## YOUR OBJECTIVE:
Please find the lines in the following records that hold "output", and copy them.

## SUPPLIED RECORDS:
___

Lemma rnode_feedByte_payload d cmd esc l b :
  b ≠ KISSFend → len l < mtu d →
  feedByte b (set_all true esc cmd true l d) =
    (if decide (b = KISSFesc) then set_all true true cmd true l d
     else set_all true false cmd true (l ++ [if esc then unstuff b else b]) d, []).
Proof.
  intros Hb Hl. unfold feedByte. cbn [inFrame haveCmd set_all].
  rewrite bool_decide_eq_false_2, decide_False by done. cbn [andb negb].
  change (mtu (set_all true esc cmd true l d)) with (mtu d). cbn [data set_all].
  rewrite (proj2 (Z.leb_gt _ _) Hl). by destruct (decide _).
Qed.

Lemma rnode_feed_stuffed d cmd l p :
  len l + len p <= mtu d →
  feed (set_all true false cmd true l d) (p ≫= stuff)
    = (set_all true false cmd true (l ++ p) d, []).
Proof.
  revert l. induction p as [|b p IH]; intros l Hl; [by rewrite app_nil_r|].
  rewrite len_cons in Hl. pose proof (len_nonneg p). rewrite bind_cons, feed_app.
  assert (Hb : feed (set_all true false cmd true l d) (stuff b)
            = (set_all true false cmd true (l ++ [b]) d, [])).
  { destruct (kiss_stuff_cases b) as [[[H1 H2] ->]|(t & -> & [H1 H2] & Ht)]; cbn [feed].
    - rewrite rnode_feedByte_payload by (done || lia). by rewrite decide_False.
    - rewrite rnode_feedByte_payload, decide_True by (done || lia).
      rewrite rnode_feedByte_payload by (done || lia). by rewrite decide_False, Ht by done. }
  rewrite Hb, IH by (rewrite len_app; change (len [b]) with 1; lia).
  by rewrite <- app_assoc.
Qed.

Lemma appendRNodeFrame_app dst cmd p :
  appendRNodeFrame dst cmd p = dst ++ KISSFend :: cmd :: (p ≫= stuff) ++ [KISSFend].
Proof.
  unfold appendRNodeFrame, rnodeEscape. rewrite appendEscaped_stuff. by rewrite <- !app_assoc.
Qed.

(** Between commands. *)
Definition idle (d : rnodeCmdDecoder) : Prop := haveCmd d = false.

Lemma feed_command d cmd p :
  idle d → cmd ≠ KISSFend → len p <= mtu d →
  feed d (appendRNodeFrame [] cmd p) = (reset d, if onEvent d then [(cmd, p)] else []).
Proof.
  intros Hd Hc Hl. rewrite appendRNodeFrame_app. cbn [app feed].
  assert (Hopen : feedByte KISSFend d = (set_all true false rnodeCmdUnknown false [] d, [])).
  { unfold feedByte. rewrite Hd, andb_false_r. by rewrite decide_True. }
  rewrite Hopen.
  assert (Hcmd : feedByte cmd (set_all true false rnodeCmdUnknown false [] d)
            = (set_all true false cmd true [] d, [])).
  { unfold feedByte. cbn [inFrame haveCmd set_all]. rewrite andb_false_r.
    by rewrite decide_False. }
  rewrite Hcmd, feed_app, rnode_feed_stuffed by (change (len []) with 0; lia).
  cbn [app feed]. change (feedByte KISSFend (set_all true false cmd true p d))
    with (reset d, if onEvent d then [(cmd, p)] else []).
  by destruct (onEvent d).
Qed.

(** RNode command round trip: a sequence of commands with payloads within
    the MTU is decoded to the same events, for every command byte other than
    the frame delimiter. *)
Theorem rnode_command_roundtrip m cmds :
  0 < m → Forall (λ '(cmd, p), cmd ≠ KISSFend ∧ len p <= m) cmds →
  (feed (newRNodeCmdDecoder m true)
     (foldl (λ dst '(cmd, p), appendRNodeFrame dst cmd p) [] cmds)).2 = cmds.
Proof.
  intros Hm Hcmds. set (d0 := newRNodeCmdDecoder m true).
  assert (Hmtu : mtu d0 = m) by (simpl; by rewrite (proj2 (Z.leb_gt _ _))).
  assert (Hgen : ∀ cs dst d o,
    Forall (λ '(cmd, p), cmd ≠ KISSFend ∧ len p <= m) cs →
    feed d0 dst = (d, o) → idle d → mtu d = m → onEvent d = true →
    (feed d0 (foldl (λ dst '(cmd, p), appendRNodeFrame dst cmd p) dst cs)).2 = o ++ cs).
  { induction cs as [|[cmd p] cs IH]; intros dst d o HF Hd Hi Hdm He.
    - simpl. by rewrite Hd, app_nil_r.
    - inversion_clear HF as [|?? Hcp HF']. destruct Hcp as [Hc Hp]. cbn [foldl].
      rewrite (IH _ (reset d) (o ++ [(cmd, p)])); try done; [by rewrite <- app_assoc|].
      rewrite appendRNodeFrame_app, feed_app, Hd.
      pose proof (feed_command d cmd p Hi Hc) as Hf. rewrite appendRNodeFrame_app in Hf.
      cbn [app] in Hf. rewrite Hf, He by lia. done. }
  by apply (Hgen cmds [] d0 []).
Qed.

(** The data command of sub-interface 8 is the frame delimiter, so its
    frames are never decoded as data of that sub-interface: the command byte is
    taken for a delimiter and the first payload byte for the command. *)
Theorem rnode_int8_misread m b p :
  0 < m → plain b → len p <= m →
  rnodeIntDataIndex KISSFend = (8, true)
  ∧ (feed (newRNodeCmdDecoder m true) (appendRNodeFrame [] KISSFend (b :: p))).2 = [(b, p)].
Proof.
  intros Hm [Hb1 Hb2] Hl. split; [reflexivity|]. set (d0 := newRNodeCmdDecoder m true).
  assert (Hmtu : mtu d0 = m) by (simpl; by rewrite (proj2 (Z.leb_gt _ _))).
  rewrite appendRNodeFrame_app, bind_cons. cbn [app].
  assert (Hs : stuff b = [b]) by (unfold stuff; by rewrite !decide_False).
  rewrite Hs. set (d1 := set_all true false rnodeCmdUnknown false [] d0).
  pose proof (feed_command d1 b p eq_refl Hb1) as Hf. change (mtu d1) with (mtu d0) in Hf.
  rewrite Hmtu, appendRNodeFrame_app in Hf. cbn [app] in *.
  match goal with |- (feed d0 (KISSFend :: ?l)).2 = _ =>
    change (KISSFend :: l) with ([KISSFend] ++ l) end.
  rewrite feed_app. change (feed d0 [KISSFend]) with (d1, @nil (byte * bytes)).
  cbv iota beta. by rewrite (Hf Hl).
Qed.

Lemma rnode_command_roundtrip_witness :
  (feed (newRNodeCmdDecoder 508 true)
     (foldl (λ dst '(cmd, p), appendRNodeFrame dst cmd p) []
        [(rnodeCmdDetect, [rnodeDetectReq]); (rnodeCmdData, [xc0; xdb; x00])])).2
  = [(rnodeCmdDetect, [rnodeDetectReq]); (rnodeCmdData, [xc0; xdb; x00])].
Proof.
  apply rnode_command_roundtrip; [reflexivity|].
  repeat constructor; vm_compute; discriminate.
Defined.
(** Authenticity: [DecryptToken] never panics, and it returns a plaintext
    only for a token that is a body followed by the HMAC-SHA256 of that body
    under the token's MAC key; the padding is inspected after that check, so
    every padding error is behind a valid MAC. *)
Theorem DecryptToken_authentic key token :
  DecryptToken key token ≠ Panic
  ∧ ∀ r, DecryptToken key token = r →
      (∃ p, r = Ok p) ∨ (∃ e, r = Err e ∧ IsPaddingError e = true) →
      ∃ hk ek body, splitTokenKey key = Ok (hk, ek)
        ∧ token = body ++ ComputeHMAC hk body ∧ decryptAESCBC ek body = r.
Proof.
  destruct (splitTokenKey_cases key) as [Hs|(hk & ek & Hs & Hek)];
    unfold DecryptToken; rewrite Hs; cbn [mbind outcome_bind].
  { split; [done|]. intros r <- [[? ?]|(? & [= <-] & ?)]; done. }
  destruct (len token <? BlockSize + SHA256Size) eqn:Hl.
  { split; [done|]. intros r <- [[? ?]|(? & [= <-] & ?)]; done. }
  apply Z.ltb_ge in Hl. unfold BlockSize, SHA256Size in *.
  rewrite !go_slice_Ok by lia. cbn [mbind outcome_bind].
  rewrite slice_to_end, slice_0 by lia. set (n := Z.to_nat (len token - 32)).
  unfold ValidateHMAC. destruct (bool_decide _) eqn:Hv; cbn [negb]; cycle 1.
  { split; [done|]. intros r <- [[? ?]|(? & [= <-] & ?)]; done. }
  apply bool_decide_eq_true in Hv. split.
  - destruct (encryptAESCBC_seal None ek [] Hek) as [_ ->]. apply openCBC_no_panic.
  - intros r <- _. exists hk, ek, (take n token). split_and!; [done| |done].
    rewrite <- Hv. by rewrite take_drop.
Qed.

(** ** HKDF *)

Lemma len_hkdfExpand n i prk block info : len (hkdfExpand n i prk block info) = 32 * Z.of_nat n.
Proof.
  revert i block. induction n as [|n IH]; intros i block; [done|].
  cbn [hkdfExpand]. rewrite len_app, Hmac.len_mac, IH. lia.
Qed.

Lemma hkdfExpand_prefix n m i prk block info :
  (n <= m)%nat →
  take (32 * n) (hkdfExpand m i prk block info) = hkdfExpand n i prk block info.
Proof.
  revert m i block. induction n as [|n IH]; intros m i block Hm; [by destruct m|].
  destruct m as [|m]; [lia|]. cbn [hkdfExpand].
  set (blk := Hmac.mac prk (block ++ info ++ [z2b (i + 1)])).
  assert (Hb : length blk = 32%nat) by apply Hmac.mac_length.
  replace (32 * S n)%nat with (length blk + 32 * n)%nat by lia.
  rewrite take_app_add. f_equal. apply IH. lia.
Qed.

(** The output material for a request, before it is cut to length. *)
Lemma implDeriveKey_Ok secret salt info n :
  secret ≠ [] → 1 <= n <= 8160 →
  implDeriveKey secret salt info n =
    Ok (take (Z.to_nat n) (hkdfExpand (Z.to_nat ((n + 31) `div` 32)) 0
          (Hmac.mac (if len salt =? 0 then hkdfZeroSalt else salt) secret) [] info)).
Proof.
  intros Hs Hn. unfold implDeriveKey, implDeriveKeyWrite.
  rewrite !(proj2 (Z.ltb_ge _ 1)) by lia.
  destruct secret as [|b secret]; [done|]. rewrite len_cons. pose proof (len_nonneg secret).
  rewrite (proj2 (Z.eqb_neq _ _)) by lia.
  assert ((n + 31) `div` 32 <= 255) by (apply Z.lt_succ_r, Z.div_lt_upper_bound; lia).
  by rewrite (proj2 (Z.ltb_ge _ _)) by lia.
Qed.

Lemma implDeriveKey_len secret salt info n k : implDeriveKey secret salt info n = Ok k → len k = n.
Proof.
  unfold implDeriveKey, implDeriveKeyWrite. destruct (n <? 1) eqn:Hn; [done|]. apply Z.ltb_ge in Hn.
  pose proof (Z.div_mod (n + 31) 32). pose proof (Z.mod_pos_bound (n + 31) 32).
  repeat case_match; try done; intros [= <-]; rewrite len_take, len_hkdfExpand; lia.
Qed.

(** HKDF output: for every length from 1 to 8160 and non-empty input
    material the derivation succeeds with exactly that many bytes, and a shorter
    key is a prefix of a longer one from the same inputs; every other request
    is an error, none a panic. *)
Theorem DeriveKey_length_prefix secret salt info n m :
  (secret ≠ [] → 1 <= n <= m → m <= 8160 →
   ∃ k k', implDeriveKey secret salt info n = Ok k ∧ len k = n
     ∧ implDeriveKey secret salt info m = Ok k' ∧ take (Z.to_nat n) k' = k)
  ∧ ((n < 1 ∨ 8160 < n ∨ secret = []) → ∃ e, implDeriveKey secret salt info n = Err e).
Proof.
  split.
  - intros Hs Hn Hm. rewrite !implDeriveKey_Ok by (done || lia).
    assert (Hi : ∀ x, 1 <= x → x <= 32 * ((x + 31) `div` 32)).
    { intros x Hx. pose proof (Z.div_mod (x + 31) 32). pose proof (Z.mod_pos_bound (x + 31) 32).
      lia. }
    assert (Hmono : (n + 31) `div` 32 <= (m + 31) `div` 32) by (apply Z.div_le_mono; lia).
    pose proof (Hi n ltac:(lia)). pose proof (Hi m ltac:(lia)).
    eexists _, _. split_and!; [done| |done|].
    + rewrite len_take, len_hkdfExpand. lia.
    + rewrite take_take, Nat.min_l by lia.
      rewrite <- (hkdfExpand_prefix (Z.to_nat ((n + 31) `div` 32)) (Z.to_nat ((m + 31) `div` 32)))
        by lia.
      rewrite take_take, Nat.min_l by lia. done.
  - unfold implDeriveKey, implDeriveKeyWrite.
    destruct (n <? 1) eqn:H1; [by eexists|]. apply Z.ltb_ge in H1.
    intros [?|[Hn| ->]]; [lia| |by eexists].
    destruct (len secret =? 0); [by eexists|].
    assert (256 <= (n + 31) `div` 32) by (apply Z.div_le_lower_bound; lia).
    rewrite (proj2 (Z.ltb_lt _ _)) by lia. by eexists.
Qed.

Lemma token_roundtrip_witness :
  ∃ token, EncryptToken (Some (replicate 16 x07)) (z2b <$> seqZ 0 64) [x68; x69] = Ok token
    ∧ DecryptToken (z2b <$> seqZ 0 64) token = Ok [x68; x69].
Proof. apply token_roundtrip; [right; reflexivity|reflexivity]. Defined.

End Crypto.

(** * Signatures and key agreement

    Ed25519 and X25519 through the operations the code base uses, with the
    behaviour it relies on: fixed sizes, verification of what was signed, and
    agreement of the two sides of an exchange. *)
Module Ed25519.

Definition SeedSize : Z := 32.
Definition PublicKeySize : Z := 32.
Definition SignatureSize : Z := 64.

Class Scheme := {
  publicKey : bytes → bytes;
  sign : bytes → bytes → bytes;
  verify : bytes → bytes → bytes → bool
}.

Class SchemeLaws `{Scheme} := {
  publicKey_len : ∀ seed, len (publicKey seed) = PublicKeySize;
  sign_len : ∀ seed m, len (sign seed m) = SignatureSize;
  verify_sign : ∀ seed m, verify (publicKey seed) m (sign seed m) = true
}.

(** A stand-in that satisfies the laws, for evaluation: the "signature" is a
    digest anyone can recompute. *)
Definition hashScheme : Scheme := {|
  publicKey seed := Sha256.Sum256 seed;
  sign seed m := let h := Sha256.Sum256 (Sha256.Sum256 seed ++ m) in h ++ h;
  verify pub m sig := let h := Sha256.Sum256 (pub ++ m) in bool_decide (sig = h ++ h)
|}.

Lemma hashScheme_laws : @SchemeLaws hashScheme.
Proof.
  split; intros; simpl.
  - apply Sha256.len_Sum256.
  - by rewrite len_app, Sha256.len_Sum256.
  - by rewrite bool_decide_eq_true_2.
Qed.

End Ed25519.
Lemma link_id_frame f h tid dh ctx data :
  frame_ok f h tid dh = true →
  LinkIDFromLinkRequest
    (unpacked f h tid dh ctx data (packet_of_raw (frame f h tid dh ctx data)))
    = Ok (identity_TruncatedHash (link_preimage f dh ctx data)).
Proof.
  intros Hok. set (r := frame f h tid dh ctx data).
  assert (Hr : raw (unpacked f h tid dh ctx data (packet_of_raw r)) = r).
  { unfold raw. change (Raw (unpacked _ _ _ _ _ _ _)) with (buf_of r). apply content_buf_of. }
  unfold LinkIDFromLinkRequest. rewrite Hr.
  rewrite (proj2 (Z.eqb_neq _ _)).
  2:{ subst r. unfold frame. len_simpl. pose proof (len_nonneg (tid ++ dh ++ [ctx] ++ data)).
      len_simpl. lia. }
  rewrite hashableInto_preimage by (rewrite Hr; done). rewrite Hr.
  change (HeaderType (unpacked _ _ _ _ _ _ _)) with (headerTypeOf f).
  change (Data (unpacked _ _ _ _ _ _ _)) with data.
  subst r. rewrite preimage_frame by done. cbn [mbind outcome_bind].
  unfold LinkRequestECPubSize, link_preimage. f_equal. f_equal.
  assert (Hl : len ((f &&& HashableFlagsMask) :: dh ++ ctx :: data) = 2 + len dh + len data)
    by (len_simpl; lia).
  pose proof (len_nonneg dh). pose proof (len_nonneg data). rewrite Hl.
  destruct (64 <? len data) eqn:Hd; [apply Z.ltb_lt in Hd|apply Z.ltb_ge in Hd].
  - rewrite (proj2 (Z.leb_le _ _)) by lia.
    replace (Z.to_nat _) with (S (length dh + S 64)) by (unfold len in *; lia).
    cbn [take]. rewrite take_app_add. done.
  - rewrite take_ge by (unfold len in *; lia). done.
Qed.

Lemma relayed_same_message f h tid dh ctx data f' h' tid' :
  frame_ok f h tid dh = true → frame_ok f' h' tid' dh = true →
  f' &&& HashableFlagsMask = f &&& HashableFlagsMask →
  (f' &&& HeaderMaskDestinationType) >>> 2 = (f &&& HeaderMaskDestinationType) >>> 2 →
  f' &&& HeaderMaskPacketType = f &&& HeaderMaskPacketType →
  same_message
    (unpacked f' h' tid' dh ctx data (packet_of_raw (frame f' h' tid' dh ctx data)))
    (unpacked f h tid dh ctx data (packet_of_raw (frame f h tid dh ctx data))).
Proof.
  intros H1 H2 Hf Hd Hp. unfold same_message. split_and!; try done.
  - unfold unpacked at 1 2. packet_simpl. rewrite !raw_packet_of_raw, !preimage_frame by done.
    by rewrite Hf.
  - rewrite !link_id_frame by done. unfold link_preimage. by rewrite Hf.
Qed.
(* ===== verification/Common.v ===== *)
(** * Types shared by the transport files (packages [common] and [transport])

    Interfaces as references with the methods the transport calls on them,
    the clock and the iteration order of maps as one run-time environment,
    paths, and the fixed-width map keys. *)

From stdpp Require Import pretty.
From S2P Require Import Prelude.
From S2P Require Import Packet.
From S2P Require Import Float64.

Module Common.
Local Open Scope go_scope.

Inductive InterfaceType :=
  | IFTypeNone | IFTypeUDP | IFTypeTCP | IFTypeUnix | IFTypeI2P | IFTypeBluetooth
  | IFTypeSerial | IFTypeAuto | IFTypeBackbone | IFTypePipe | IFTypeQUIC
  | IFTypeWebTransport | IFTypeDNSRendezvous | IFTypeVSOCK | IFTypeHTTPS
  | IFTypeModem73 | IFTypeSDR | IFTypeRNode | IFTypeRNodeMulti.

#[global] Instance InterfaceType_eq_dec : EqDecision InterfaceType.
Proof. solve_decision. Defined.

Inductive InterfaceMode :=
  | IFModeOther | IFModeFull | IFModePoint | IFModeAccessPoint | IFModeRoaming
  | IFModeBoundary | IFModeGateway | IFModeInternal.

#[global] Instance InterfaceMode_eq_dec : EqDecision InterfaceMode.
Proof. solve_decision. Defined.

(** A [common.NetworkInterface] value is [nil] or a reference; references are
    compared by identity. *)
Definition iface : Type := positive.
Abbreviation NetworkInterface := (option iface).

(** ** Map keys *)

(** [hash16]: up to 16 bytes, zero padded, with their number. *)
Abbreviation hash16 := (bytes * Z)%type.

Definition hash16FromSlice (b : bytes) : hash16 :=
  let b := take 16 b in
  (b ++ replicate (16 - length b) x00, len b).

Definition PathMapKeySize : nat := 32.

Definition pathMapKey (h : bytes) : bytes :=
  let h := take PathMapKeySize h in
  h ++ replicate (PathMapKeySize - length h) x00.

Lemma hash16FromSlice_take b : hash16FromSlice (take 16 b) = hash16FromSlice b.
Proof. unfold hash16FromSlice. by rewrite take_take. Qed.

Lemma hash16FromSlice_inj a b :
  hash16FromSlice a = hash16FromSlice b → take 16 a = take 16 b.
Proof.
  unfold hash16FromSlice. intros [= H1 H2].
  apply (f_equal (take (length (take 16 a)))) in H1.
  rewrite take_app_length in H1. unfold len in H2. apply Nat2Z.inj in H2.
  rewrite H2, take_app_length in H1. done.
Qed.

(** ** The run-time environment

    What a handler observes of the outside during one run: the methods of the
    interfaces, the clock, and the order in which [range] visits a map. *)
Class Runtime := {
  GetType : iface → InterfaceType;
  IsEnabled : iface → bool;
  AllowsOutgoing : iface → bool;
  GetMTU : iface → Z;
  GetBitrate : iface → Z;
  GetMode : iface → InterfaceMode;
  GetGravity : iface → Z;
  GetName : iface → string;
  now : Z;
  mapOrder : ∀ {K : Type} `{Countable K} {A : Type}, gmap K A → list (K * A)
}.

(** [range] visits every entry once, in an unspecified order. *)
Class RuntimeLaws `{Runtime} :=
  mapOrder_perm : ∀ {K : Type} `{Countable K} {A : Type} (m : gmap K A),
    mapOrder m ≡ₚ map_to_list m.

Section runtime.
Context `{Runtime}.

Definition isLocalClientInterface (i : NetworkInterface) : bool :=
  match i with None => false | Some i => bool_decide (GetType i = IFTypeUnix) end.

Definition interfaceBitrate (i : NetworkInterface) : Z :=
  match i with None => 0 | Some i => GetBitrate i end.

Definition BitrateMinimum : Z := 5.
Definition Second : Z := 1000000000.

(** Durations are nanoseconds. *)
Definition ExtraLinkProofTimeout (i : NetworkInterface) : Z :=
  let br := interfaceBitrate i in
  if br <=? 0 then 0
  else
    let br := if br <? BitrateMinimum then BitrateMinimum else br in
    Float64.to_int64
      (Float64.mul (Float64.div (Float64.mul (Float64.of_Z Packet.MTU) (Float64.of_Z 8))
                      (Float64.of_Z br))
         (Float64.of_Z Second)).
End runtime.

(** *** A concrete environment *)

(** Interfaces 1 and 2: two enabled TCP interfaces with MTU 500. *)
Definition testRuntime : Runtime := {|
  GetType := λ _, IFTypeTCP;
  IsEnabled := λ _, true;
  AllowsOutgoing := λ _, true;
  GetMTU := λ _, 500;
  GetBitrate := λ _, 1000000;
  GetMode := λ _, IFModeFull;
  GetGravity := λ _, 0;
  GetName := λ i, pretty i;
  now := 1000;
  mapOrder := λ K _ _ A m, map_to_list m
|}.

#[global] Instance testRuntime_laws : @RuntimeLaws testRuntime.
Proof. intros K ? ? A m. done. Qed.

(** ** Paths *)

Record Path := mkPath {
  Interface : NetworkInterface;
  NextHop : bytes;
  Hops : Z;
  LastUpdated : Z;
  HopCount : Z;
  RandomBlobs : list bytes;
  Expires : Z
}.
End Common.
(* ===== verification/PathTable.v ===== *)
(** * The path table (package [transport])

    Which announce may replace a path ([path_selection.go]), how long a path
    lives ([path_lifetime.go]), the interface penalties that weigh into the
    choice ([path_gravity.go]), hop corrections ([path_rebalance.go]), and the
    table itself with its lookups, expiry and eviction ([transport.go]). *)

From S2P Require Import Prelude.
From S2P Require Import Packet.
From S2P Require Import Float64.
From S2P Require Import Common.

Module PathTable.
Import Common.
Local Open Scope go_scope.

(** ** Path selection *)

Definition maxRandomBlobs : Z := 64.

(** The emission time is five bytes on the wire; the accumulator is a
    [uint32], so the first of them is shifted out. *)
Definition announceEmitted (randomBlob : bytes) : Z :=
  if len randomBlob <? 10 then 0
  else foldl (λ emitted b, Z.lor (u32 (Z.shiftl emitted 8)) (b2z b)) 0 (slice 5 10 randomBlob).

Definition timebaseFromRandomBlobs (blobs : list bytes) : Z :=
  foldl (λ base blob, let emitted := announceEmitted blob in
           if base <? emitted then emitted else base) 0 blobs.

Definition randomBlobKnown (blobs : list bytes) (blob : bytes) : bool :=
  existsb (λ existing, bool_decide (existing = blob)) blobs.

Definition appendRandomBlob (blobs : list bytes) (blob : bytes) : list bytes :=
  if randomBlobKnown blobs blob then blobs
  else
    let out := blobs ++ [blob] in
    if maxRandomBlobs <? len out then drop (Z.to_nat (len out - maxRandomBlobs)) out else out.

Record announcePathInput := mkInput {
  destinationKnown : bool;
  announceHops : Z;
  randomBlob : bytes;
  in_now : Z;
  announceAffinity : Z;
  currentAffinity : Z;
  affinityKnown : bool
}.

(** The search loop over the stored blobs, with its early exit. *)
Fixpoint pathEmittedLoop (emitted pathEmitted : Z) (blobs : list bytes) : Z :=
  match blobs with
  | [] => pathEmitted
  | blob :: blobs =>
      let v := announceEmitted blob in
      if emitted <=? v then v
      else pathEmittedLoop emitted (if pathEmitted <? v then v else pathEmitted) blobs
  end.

___

## SOLUTION FOR THIS TASK:
(** The output material for a request, before it is cut to length. *)
(** HKDF output: for every length from 1 to 8160 and non-empty input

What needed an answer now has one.